The proposed amended notice then incorporated that portion of the January 23, 1973 response which stated that "on March 16, 1972 Clifford Bishop did shoot Jess C. Roberts with the intent to kill." The testimony that the government's principal trial witness would give in connection with that matter is then stated in detail. It is further stated that "Roberts had seen Bishop prior to this shooting incident, had been on a trip from Oklahoma to Denver and Kansas City, during which defendant King had informed Bishop and Roberts that federal law enforcement officials were investigating their activities." The next prior occasion on which Roberts had seen Bishop and King included an occasion when defendant Husong was present at which time Roberts allegedly had been accused of trying to "back out of the illegal arrangement which is the subject matter of the present conviction."

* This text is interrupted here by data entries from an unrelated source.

Lemma list_ind3 (P : list Z -> Prop) :
  P [] -> (forall a, P [a]) -> (forall a b, P [a; b]) ->
  (forall a b c v, P v -> P (a :: b :: c :: v)) ->
  forall v, P v.
Proof.
  intros H0 H1 H2 H3.
  assert (H : forall n v, (List.length v <= n)%nat -> P v).
  { induction n as [|n IH]; intros v Hv.
    - destruct v; [assumption | simpl in Hv; lia].
    - destruct v as [|a [|b [|c v]]]; auto.
      apply H3. apply IH. simpl in Hv. lia. }
  intros v. now apply (H (List.length v)).
Qed.

Lemma stride3_length (v : list Z) :
  List.length (stride3 v) = ((List.length v + 2) / 3)%nat.
Proof.
  induction v as [| a | a b | a b c v IH] using list_ind3; try reflexivity.
  cbn [stride3 List.length]. rewrite IH.
  replace (S (S (S (List.length v))) + 2)%nat with (1 * 3 + (List.length v + 2))%nat by lia.
  rewrite Nat.div_add_l by lia. lia.
Qed.

Lemma interleave3_stride3 (v : list Z) :
  (List.length v mod 3 = 0)%nat ->
  interleave3 (stride3 v) (stride3 (skipn 1 v)) (stride3 (skipn 2 v)) = v.
Proof.
  induction v as [| a | a b | a b c v IH] using list_ind3; intros H;
    try reflexivity; try discriminate.
  cbn [List.length] in H.
  replace (S (S (S (List.length v)))) with (List.length v + 1 * 3)%nat in H by lia.
  rewrite Nat.Div0.mod_add in H.
  specialize (IH H).
  destruct v as [|x [|y v']]; [reflexivity | discriminate |].
  cbn [skipn stride3 interleave3] in *. now rewrite IH.
Qed.

Lemma rows_concat (h w : nat) : forall v,
  List.length v = (h * w)%nat -> List.concat (rows h w v) = v.
Proof.
  induction h as [|h IH]; intros v Hv.
  - destruct v; [reflexivity | discriminate].
  - cbn [rows List.concat]. rewrite IH.
    + apply firstn_skipn.
    + rewrite length_skipn. simpl in Hv. lia.
Qed.

Lemma rows_nth (d : Z) (w : nat) : forall h y x v,
  (y < h)%nat -> (x < w)%nat ->
  nth x (nth y (rows h w v) []) d = nth (y * w + x) v d.
Proof.
  induction h as [|h IH]; intros y x v Hy Hx; [lia|].
  destruct y as [|y]; cbn [rows nth].
  - rewrite nth_firstn. destruct (Nat.ltb_spec x w); [reflexivity | lia].
  - rewrite IH by lia. rewrite nth_skipn. f_equal. simpl. lia.
Qed.

Lemma set_shape_ok (h w : nat) (v : list Z) :
  List.length v = (h * w)%nat -> set_shape h w v = Ok (rows h w v).
Proof. intros H. unfold set_shape. now rewrite H, Nat.eqb_refl. Qed.

Lemma make_planar_planes (pixels : list Z) (width height : nat) :
  List.length pixels = (3 * width * height)%nat ->
  exists planes,
    make_planar pixels width height = Ok planes
    /\ List.length planes = 3%nat
    /\ (forall c y x, (c < 3)%nat -> (y < height)%nat -> (x < width)%nat ->
          nth x (nth y (nth c planes []) []) 0
          = nth (3 * (y * width + x) + c) pixels 0)
    /\ reinterleave planes = pixels.
Proof.
  intros Hlen.
  assert (Hr : List.length (stride3 pixels) = (height * width)%nat).
  { rewrite stride3_length, Hlen.
    replace (3 * width * height + 2)%nat with (2 + (height * width) * 3)%nat by lia.
    now rewrite Nat.div_add. }
  assert (Hg : List.length (stride3 (skipn 1 pixels)) = (height * width)%nat).
  { rewrite stride3_length, length_skipn, Hlen.
    destruct (height * width)%nat as [|k] eqn:E.
    - replace (3 * width * height)%nat with 0%nat by lia. reflexivity.
    - replace (3 * width * height - 1 + 2)%nat with (1 + S k * 3)%nat by lia.
      now rewrite Nat.div_add. }
  assert (Hb : List.length (stride3 (skipn 2 pixels)) = (height * width)%nat).
  { rewrite stride3_length, length_skipn, Hlen.
    destruct (height * width)%nat as [|k] eqn:E.
    - replace (3 * width * height)%nat with 0%nat by lia. reflexivity.
    - replace (3 * width * height - 2 + 2)%nat with (0 + S k * 3)%nat by lia.
      now rewrite Nat.div_add. }
  eexists. split.
  { unfold make_planar. rewrite !set_shape_ok by assumption. reflexivity. }
  split; [reflexivity|]. split.
  - intros c y x Hc Hy Hx.
    destruct c as [|[|[|c]]]; [| | | lia]; cbn [nth];
      rewrite rows_nth by assumption; rewrite stride3_nth;
      rewrite ?nth_skipn; f_equal; lia.
  - cbn [reinterleave]. rewrite !rows_concat by assumption.
    apply interleave3_stride3. rewrite Hlen.
    replace (3 * width * height)%nat with ((width * height) * 3)%nat by lia.
    apply Nat.Div0.mod_mul.
Qed.



(** [make_planar] accepts a buffer exactly when it holds
    [3 * width * height] bytes: any other length makes the shape
    assignment raise [ValueError]. *)
Theorem make_planar_rejects_other_sizes (pixels : list Z) (width height : nat) :
  List.length pixels <> (3 * width * height)%nat ->
  make_planar pixels width height = Raise (Exc (ValueError "cannot reshape array")).
Proof.
  intros Hlen. unfold make_planar, set_shape.
  rewrite !stride3_length, !length_skipn.
  destruct (Nat.eqb_spec ((List.length pixels + 2) / 3) (height * width)) as [E1|]; [|reflexivity].
  destruct (Nat.eqb_spec ((List.length pixels - 1 + 2) / 3) (height * width)) as [E2|]; [|reflexivity].
  destruct (Nat.eqb_spec ((List.length pixels - 2 + 2) / 3) (height * width)) as [E3|]; [|reflexivity].
  exfalso. apply Hlen.
  pose proof (Nat.div_mod_eq (List.length pixels + 2) 3) as D1.
  pose proof (Nat.mod_upper_bound (List.length pixels + 2) 3 ltac:(lia)) as B1.
  pose proof (Nat.div_mod_eq (List.length pixels - 1 + 2) 3) as D2.
  pose proof (Nat.mod_upper_bound (List.length pixels - 1 + 2) 3 ltac:(lia)) as B2.
  pose proof (Nat.div_mod_eq (List.length pixels - 2 + 2) 3) as D3.
  pose proof (Nat.mod_upper_bound (List.length pixels - 2 + 2) 3 ltac:(lia)) as B3.
  rewrite E1 in D1. rewrite E2 in D2. rewrite E3 in D3. nia.
Qed.

Lemma make_planar_rejects_other_sizes_witness :
  make_planar [10; 20; 30; 11; 21] 2 1 = Raise (Exc (ValueError "cannot reshape array")).
Proof.
  apply (make_planar_rejects_other_sizes [10; 20; 30; 11; 21] 2 1). simpl. lia.
Defined.

(** ** Tile file names *)

Lemma str_inj (n m : Z) : str n = str m -> n = m.
Proof.
  unfold str. intros E. apply DecimalZ.to_int_inj.
  pose proof (NilEmpty.isi (Z.to_int n)) as Hn.
  rewrite E, NilEmpty.isi in Hn. now injection Hn.
Qed.

Lemma string_of_uint_nonempty (d : Decimal.uint) :
  d <> Decimal.Nil -> is_empty (NilEmpty.string_of_uint d) = false.
Proof. destruct d; simpl; congruence. Qed.

Lemma str_nonempty (n : Z) : is_empty (str n) = false.
Proof.
  unfold str. destruct n; simpl; try reflexivity.
  apply string_of_uint_nonempty, DecimalPos.Unsigned.to_uint_nonnil.
Qed.

Lemma uint_lacks_dot (d : Decimal.uint) : lacks "." (NilEmpty.string_of_uint d) = true.
Proof. induction d; simpl; auto. Qed.

Lemma str_lacks_dot (n : Z) : lacks "." (str n) = true.
Proof.
  unfold str, NilEmpty.string_of_int.
  destruct (Z.to_int n); [apply uint_lacks_dot|].
  unfold lacks. simpl. apply uint_lacks_dot.
Qed.

Lemma string_app_assoc (a b c : string) : ((a ++ b) ++ c = a ++ (b ++ c))%string.
Proof. induction a; simpl; [reflexivity | now rewrite IHa]. Qed.

Lemma append_inv_head (a s1 s2 : string) : (a ++ s1 = a ++ s2)%string -> s1 = s2.
Proof. induction a; simpl; intros E; [assumption | injection E; auto]. Qed.

(** A text is cut in one way only at the first occurrence of [c]. *)
Lemma split_first (c : ascii) : forall s1 s2 r1 r2 : string,
  lacks c s1 = true -> lacks c s2 = true ->
  (s1 ++ String c r1 = s2 ++ String c r2)%string -> s1 = s2 /\ r1 = r2.
Proof.
  unfold lacks.
  induction s1 as [|a s1 IH]; intros [|b s2] r1 r2 H1 H2 E; simpl in *.
  - injection E as <-. auto.
  - injection E as <- _. rewrite Ascii.eqb_refl in H2. discriminate.
  - injection E as -> _. rewrite Ascii.eqb_refl in H1. discriminate.
  - injection E as <- E.
    apply andb_true_iff in H1, H2.
    destruct (IH s2 r1 r2 (proj2 H1) (proj2 H2) E) as [-> ->]. auto.
Qed.

Lemma path_join_plain (d s : string) :
  plain_dir d = true -> startswith_slash s = false ->
  path_join d s = (d ++ "/" ++ s)%string.
Proof.
  unfold plain_dir, path_join. intros Hd ->.
  apply andb_true_iff in Hd. destruct Hd as [He Hs].
  apply negb_true_iff in He, Hs. now rewrite He, Hs.
Qed.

The portion of the government's response of January 23, 1973 incorporated in the proposed amended notice in regard to defendant King states that the government would offer evidence establishing that King lured Roberts to a point where Bishop was "lying in wait to murder Roberts and then assisted in disposing of Roberts' apparently dead body." The same testimony that Bishop, King and Husong accused Roberts of attempting to back out of their illegal arrangement would also be offered against defendant King.

As noted above, the portion of the response of January 23, 1973 in regard to defendants Grayson and Husong is omitted in its entirety from the proposed amended notice. It is significant to note, however, that neither Grayson nor Husong was considered by the government in its January 23, 1973 response to be "dangerous" because they were public officials. The government's original position was based on the theory that it would offer evidence in regard to defendant Grayson which would indicate his "knowledge of the details of the shooting, and necessarily some complicity with the assailants." A similar contention was made in regard to defendant Husong. The government's January 23, 1973 response stated that its intended evidence would establish "complicity in the murder scheme by Husong."

The portion of the January 23, 1973 response...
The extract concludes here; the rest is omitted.